(** ** The invariant: no empty sets, and no more keys than the ceiling *)

Record wf (m : InMemory) : Prop := {
  wf_nonempty : map_Forall (fun _ s => labels s <> ∅) (sets m);
  wf_ceiling : 0 < maxKeys m -> live_keys m <= maxKeys m;
}.

Lemma filter_size {A} (P : string * A -> Prop) `{!forall x, Decision (P x)} (s : gmap string A) :
  (size (filter P s) <= size s)%nat.
Proof. apply map_subseteq_size, map_filter_subseteq. Qed.

Lemma delete_size {A} (s : gmap string A) k : (size (delete k s) <= size s)%nat.
Proof. apply map_subseteq_size, delete_subseteq. Qed.

Lemma reclaimIdle_spec m now :
  let '(m', _) := reclaimIdle m now in
  same_config m m' /\ sets m' ⊆ sets m /\ log m' = log m.
Proof.
  unfold reclaimIdle. destruct (_ || _); [done|]. cbn. split_and!; try done.
  apply map_filter_subseteq.
Qed.

Lemma warn_sets m : sets (warnAtCeiling m) = sets m /\ same_config m (warnAtCeiling m).
Proof. unfold warnAtCeiling. by destruct (_ || _). Qed.

Lemma warnApproaching_sets m :
  sets (warnApproachingCeiling m) = sets m /\ same_config m (warnApproachingCeiling m).
Proof. unfold warnApproachingCeiling. repeat case_match; done. Qed.

Lemma admitNewKey_spec m now :
  let '(m', r) := admitNewKey m now in
  same_config m m' /\ sets m' ⊆ sets m /\
  (r = None -> 0 < maxKeys m -> live_keys m' < maxKeys m).
Proof.
  unfold admitNewKey. destruct (_ || _) eqn:E.
  - cbn. split_and!; try done. intros _ Hpos. apply orb_prop in E as [E|E]; bools; unfold live_keys in *; cbn in *; lia.
  - pose proof (reclaimIdle_spec m now) as Hr.
    destruct (reclaimIdle m now) as [m1 ran]. destruct Hr as ([Hc1 Hc2] & Hsub & _).
    destruct (ran && _) eqn:Er; cbn.
    + split_and!; try done. intros _ Hpos. bools. rewrite Hc1 in *. done.
    + destruct (warn_sets m1) as [Hs [Hw1 Hw2]]. rewrite Hs. split_and!; try done.
      split; congruence.
Qed.

Lemma sub_nonempty (s s' : gmap string labelSet) :
  s' ⊆ s -> map_Forall (fun _ x => labels x <> ∅) s -> map_Forall (fun _ x => labels x <> ∅) s'.
Proof. intros Hsub H k x Hk. apply (H k). by eapply lookup_weaken. Qed.

Lemma list_to_set_cons_ne (l : string) ls (X : gset string) : list_to_set (l :: ls) ∪ X <> ∅.
Proof. set_solver. Qed.

Lemma wf_sub m m' : same_config m m' -> sets m' ⊆ sets m -> wf m -> wf m'.
Proof.
  intros [Hc _] Hsub [H1 H2]. split; [by eapply sub_nonempty|]. intros Hpos.
  apply map_subseteq_size in Hsub. unfold live_keys in *. rewrite Hc in *.
  specialize (H2 Hpos). lia.
Qed.

Lemma put_size m k s :
  live_keys (put m k s) = live_keys m + (if decide (k ∈ dom (sets m)) then 0 else 1).
Proof.
  unfold live_keys, put. cbn [sets set_sets].
  destruct (sets m !! k) eqn:E.
  - rewrite decide_True by (by apply elem_of_dom_2 in E).
    rewrite map_size_insert_Some by (by eexists). lia.
  - rewrite decide_False by (by apply not_elem_of_dom). rewrite map_size_insert_None by done. lia.
Qed.

Lemma put_wf m k s :
  wf m -> labels s <> ∅ ->
  (0 < maxKeys m -> k ∈ dom (sets m) \/ live_keys m < maxKeys m) -> wf (put m k s).
Proof.
  intros [H1 H2] Hne Hroom. split.
  - cbn [put sets set_sets]. by apply map_Forall_insert_2.
  - cbn [put maxKeys set_sets]. intros Hpos. change (mkStore _ _ _ _ _ _ _ _) with (put m k s).
    rewrite put_size. specialize (H2 Hpos). destruct (Hroom Hpos) as [Hin|]; [| case_decide; lia].
    rewrite decide_True by done. lia.
Qed.

Lemma live_in m k now s : live m k now = Some s -> sets m !! k = Some s.
Proof. unfold live. destruct (sets m !! k) as [s'|]; [| done]. by case_match. Qed.

(** The state Add installs for a key that was absent or idled out. *)
Lemma Add_new_shape now m k l ls :
  live m k now = None ->
  match Add now m k (l :: ls) with
  | (m', Some _) => same_config m m' /\ sets m' ⊆ delete k (sets m)
  | (m', None) =>
      same_config m m' /\
      exists m1, sets m' = <[ k := mkSet (list_to_set (l :: ls)) (unix_nano now) ]> (sets m1) /\
                 sets m1 ⊆ delete k (sets m) /\ same_config m m1 /\
                 (0 < maxKeys m -> live_keys m1 < maxKeys m)
  end.
Proof.
  intros Hl. unfold Add. rewrite Hl.
  set (m0 := set_sets m (delete k (sets m))).
  pose proof (admitNewKey_spec m0 now) as Ha.
  destruct (admitNewKey m0 now) as [m1 [err|]]; destruct Ha as ([Hc1 Hc2] & Hsub & Hroom).
  - split; [split; [exact Hc1 | exact Hc2] | exact Hsub].
  - destruct (warnApproaching_sets (put m1 k (mkSet ∅ (unix_nano now)))) as [Hs [Hw1 Hw2]].
    split; [split|].
    + cbn [put maxKeys set_sets]. rewrite Hw1. exact Hc1.
    + cbn [put ttl set_sets]. rewrite Hw2. exact Hc2.
    + exists m1. split_and!; [| exact Hsub | split; [exact Hc1 | exact Hc2] | by apply Hroom].
      cbn [put sets set_sets]. rewrite Hs. cbn [put sets set_sets labels].
      rewrite insert_insert_eq. by rewrite union_empty_r_L.
Qed.

Lemma Add_wf now m k ls : wf m -> wf (Add now m k ls).1.
Proof.
  intros Hwf. destruct ls as [|l ls]; [done|].
  destruct (live m k now) as [s|] eqn:Hl.
  - unfold Add. rewrite Hl. cbn [fst]. apply put_wf; [done | apply list_to_set_cons_ne |].
    intros _. left. apply live_in in Hl. by apply elem_of_dom_2 in Hl.
  - pose proof (Add_new_shape now m k l ls Hl) as H.
    destruct (Add now m k (l :: ls)) as [m' [err|]]; cbn [fst].
    + destruct H as [Hc Hsub]. apply (wf_sub m); [done | | done].
      etransitivity; [exact Hsub | apply delete_subseteq].
    + destruct H as ([Hc1 Hc2] & m1 & Hs & Hsub & [Hd1 Hd2] & Hroom).
      assert (wf m1) as Hwf1.
      { apply (wf_sub m); [done | | done]. etransitivity; [exact Hsub | apply delete_subseteq]. }
      assert (wf (put m1 k (mkSet (list_to_set (l :: ls)) (unix_nano now)))) as [H1 H2].
      { apply put_wf; [done | cbn [labels]; set_solver |]. right. rewrite Hd1 in *. by apply Hroom. }
      cbn [put sets set_sets maxKeys] in H1, H2. split; [by rewrite Hs|].
      unfold live_keys in *. cbn [sets] in H2. rewrite Hs, Hc1, <- Hd1. exact H2.
Qed.

Lemma Remove_wf now m k ls : wf m -> wf (Remove now m k ls).
Proof.
  intros Hwf. unfold Remove. destruct ls as [|l ls]; [done|].
  destruct (live m k now) as [s|] eqn:Hl.
  2:{ apply (wf_sub m); [done | apply delete_subseteq | done]. }
  destruct (Nat.eqb_spec (size (labels s ∖ list_to_set (l :: ls))) 0) as [E|E].
  - apply (wf_sub m); [done | apply delete_subseteq | done].
  - apply put_wf; [done | |].
    + cbn [labels]. intros Hnil. rewrite Hnil in E. by rewrite size_empty in E.
    + intros _. left. apply live_in in Hl. by apply elem_of_dom_2 in Hl.
Qed.

Lemma Get_wf now m k : wf m -> wf (Get now m k).1.
Proof.
  intros Hwf. unfold Get. destruct (live m k now) as [s|] eqn:Hl; [| done].
  apply live_in in Hl. cbn [fst]. apply put_wf; [done | by apply (wf_nonempty _ Hwf k s) |].
  intros _. left. by apply elem_of_dom_2 in Hl.
Qed.

Lemma cleanupDelete_sub now m k :
  same_config m (cleanupDelete now m k) /\ sets (cleanupDelete now m k) ⊆ sets m.
Proof.
  unfold cleanupDelete. destruct (sets m !! k); [| done]. case_match; [| done].
  split; [done | apply delete_subseteq].
Qed.

Lemma cleanupSweep_sub now keys : forall m,
  same_config m (cleanupSweep now keys m) /\ sets (cleanupSweep now keys m) ⊆ sets m.
Proof.
  unfold cleanupSweep. induction keys as [|k keys IH]; intros m; cbn [fold_left]; [done|].
  destruct (IH (cleanupDelete now m k)) as [[Hc1 Hc2] Hs].
  destruct (cleanupDelete_sub now m k) as [[Hd1 Hd2] Hds].
  split; [split; congruence | by etransitivity].
Qed.


(** ** Operations of a run

    [OpSweep] is one batch of a Cleanup pass, which starts only when idle reclamation
    is configured; its keys are whatever an earlier scan collected. *)

Inductive op :=
| OpAdd (now : time) (k : string) (ls : list string)
| OpGet (now : time) (k : string)
| OpRemove (now : time) (k : string) (ls : list string)
| OpClear (k : string)
| OpSweep (now : time) (keys : list string).

Definition exec (m : InMemory) (o : op) : InMemory :=
  match o with
  | OpAdd now k ls => (Add now m k ls).1
  | OpGet now k => (Get now m k).1
  | OpRemove now k ls => Remove now m k ls
  | OpClear k => Clear m k
  | OpSweep now keys => if effectiveTTL m <=? 0 then m else cleanupSweep now keys m
  end.

Lemma exec_wf m o : wf m -> wf (exec m o).
Proof.
  destruct o as [now k ls|now k|now k ls|k|now keys]; cbn [exec]; intros Hwf.
  - by apply Add_wf.
  - by apply Get_wf.
  - by apply Remove_wf.
  - apply (wf_sub m); [done | apply delete_subseteq | done].
  - case_match; [done|]. destruct (cleanupSweep_sub now keys m) as [Hc Hs].
    by apply (wf_sub m).
Qed.

Lemma NewInMemory_wf mk d lg : wf (NewInMemory mk d lg).
Proof.
  split; [by intros ? ? ?|]. unfold live_keys, NewInMemory. cbn [sets maxKeys].
  rewrite map_size_empty. lia.
Qed.

(** On every sequence of store operations from an empty store, no anchor holds an
    empty label set (an anchor without taint is absent) and the number of anchors held
    never exceeds the configured ceiling. *)
Theorem store_invariant mk d lg ops :
  let m := fold_left exec ops (NewInMemory mk d lg) in
  map_Forall (fun _ s => labels s <> ∅) (sets m) /\
  (0 < mk -> Len m <= mk).
Proof.
  cbv zeta. assert (forall m, wf m -> maxKeys m = mk -> wf (fold_left exec ops m) /\ maxKeys (fold_left exec ops m) = mk) as H.
  { induction ops as [|o ops IH]; intros m Hwf Hmk; cbn [fold_left]; [done|].
    apply IH; [by apply exec_wf|].
    destruct o as [now k ls|now k|now k ls|k|now keys]; cbn [exec].
    - destruct ls as [|l ls]; [done|]. destruct (live m k now) eqn:Hl.
      + unfold Add. by rewrite Hl.
      + pose proof (Add_new_shape now m k l ls Hl) as Ha.
        destruct (Add now m k (l :: ls)) as [m' [e|]]; cbn [fst];
          destruct Ha as [[Hc _] _]; congruence.
    - unfold Get. by destruct (live m k now).
    - unfold Remove. destruct ls; [done|]. destruct (live m k now); [| done]. by case_match.
    - done.
    - case_match; [done|]. destruct (cleanupSweep_sub now keys m) as [[Hc _] _]. congruence. }
  destruct (H _ (NewInMemory_wf mk d lg) eq_refl) as [[H1 H2] Hmk].
  split; [done|]. intros Hpos. rewrite Hmk in H2. by apply H2.
Qed.

(** ** Taint of other anchors *)

(** An entry of [s'] that was in [s], or one missing from [s'] that had idled out. *)
Definition kept (m m' : InMemory) (k : string) (now : time) : Prop :=
  sets m' !! k = sets m !! k \/
  (sets m' !! k = None /\ live m k now = None).

Lemma kept_live m m' k now now' :
  in_int64 (ttl m) -> same_config m m' -> kept m m' k now -> now <= now' ->
  live m' k now' = live m k now'.
Proof.
  intros Httl Hc [Hk|[Hnone Hl]] Hle; [by apply live_frame|].
  unfold live in *. rewrite Hnone. destruct (sets m !! k) as [s|]; [| done].
  pose proof (effectiveTTL_range m Httl).
  destruct (Z.ltb_spec 0 (effectiveTTL m)); cbn [andb] in *; [| done].
  destruct (Z.leb_spec (effectiveTTL m) (idleFor s now)) as [Hi|]; [| done].
  rewrite (proj2 (Z.leb_le _ _)); [done|]. unfold idleFor in *.
  rewrite time_sub_ge in * by lia. lia.
Qed.

Lemma reclaimIdle_kept m now k : kept m (reclaimIdle m now).1 k now.
Proof.
  unfold reclaimIdle. destruct (_ || _) eqn:E; [by left|]. bools. cbn [fst].
  unfold kept, live. cbn [sets set_sets set_lastReclaim].
  destruct (sets m !! k) as [s|] eqn:Hs.
  2:{ left. rewrite map_lookup_filter, Hs. done. }
  rewrite map_lookup_filter, Hs. cbn.
  rewrite (proj2 (Z.ltb_lt 0 _)) by done. cbn [andb].
  destruct (Z.leb_spec (effectiveTTL m) (idleFor s now)).
  - right. rewrite option_guard_False by (cbn; lia). done.
  - left. rewrite option_guard_True by (cbn; lia). done.
Qed.

Lemma admitNewKey_kept m now k : kept m (admitNewKey m now).1 k now.
Proof.
  unfold admitNewKey. destruct (_ || _); [by left|].
  pose proof (reclaimIdle_kept m now k) as H.
  destruct (reclaimIdle m now) as [m1 ran]. cbn [fst] in H.
  destruct (ran && _); cbn [fst]; [exact H|].
  destruct (warn_sets m1) as [Hs _]. unfold kept in *. by rewrite Hs.
Qed.

Lemma Add_other now m k ls k' : k' <> k -> kept m (Add now m k ls).1 k' now.
Proof.
  intros Hne. unfold Add. destruct ls as [|l ls]; [by left|].
  destruct (live m k now) as [s|].
  { left. cbn [fst put sets set_sets]. by rewrite lookup_insert_ne. }
  set (m0 := set_sets m (delete k (sets m))).
  pose proof (admitNewKey_kept m0 now k') as H.
  assert (kept m (admitNewKey m0 now).1 k' now) as H'.
  { unfold kept, live in *. cbn [m0 sets set_sets] in H. rewrite lookup_delete_ne in H by done.
    exact H. }
  destruct (admitNewKey m0 now) as [m1 [err|]]; cbn [fst] in *; [exact H'|].
  destruct (warnApproaching_sets (put m1 k (mkSet ∅ (unix_nano now)))) as [Hs _].
  unfold kept in *. cbn [put sets set_sets]. rewrite lookup_insert_ne by done.
  rewrite Hs. cbn [put sets set_sets]. by rewrite lookup_insert_ne.
Qed.

Lemma Add_config now m k ls : same_config m (Add now m k ls).1.
Proof.
  destruct ls as [|l ls]; [done|]. destruct (live m k now) as [s|] eqn:Hl.
  - unfold Add. by rewrite Hl.
  - pose proof (Add_new_shape now m k l ls Hl) as H.
    destruct (Add now m k (l :: ls)) as [m' [e|]]; apply H.
Qed.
§ §
=== About this exercise ===
An exact, complete copy of the lines above from the one with "rewrite time_sub_ge in * by lia. lia." through the one with "- unfold Add. by rewrite Hl." is the whole answer.

=== Written response ===
  rewrite time_sub_ge in * by lia. lia.
Qed.

Lemma reclaimIdle_kept m now k : kept m (reclaimIdle m now).1 k now.
Proof.
  unfold reclaimIdle. destruct (_ || _) eqn:E; [by left|]. bools. cbn [fst].
  unfold kept, live. cbn [sets set_sets set_lastReclaim].
  destruct (sets m !! k) as [s|] eqn:Hs.
  2:{ left. rewrite map_lookup_filter, Hs. done. }
  rewrite map_lookup_filter, Hs. cbn.
  rewrite (proj2 (Z.ltb_lt 0 _)) by done. cbn [andb].
  destruct (Z.leb_spec (effectiveTTL m) (idleFor s now)).
  - right. rewrite option_guard_False by (cbn; lia). done.
  - left. rewrite option_guard_True by (cbn; lia). done.
Qed.

Lemma admitNewKey_kept m now k : kept m (admitNewKey m now).1 k now.
Proof.
  unfold admitNewKey. destruct (_ || _); [by left|].
  pose proof (reclaimIdle_kept m now k) as H.
  destruct (reclaimIdle m now) as [m1 ran]. cbn [fst] in H.
  destruct (ran && _); cbn [fst]; [exact H|].
  destruct (warn_sets m1) as [Hs _]. unfold kept in *. by rewrite Hs.
Qed.

Lemma Add_other now m k ls k' : k' <> k -> kept m (Add now m k ls).1 k' now.
Proof.
  intros Hne. unfold Add. destruct ls as [|l ls]; [by left|].
  destruct (live m k now) as [s|].
  { left. cbn [fst put sets set_sets]. by rewrite lookup_insert_ne. }
  set (m0 := set_sets m (delete k (sets m))).
  pose proof (admitNewKey_kept m0 now k') as H.
  assert (kept m (admitNewKey m0 now).1 k' now) as H'.
  { unfold kept, live in *. cbn [m0 sets set_sets] in H. rewrite lookup_delete_ne in H by done.
    exact H. }
  destruct (admitNewKey m0 now) as [m1 [err|]]; cbn [fst] in *; [exact H'|].
  destruct (warnApproaching_sets (put m1 k (mkSet ∅ (unix_nano now)))) as [Hs _].
  unfold kept in *. cbn [put sets set_sets]. rewrite lookup_insert_ne by done.
  rewrite Hs. cbn [put sets set_sets]. by rewrite lookup_insert_ne.
Qed.

Lemma Add_config now m k ls : same_config m (Add now m k ls).1.
Proof.
  destruct ls as [|l ls]; [done|]. destruct (live m k now) as [s|] eqn:Hl.
  - unfold Add. by rewrite Hl.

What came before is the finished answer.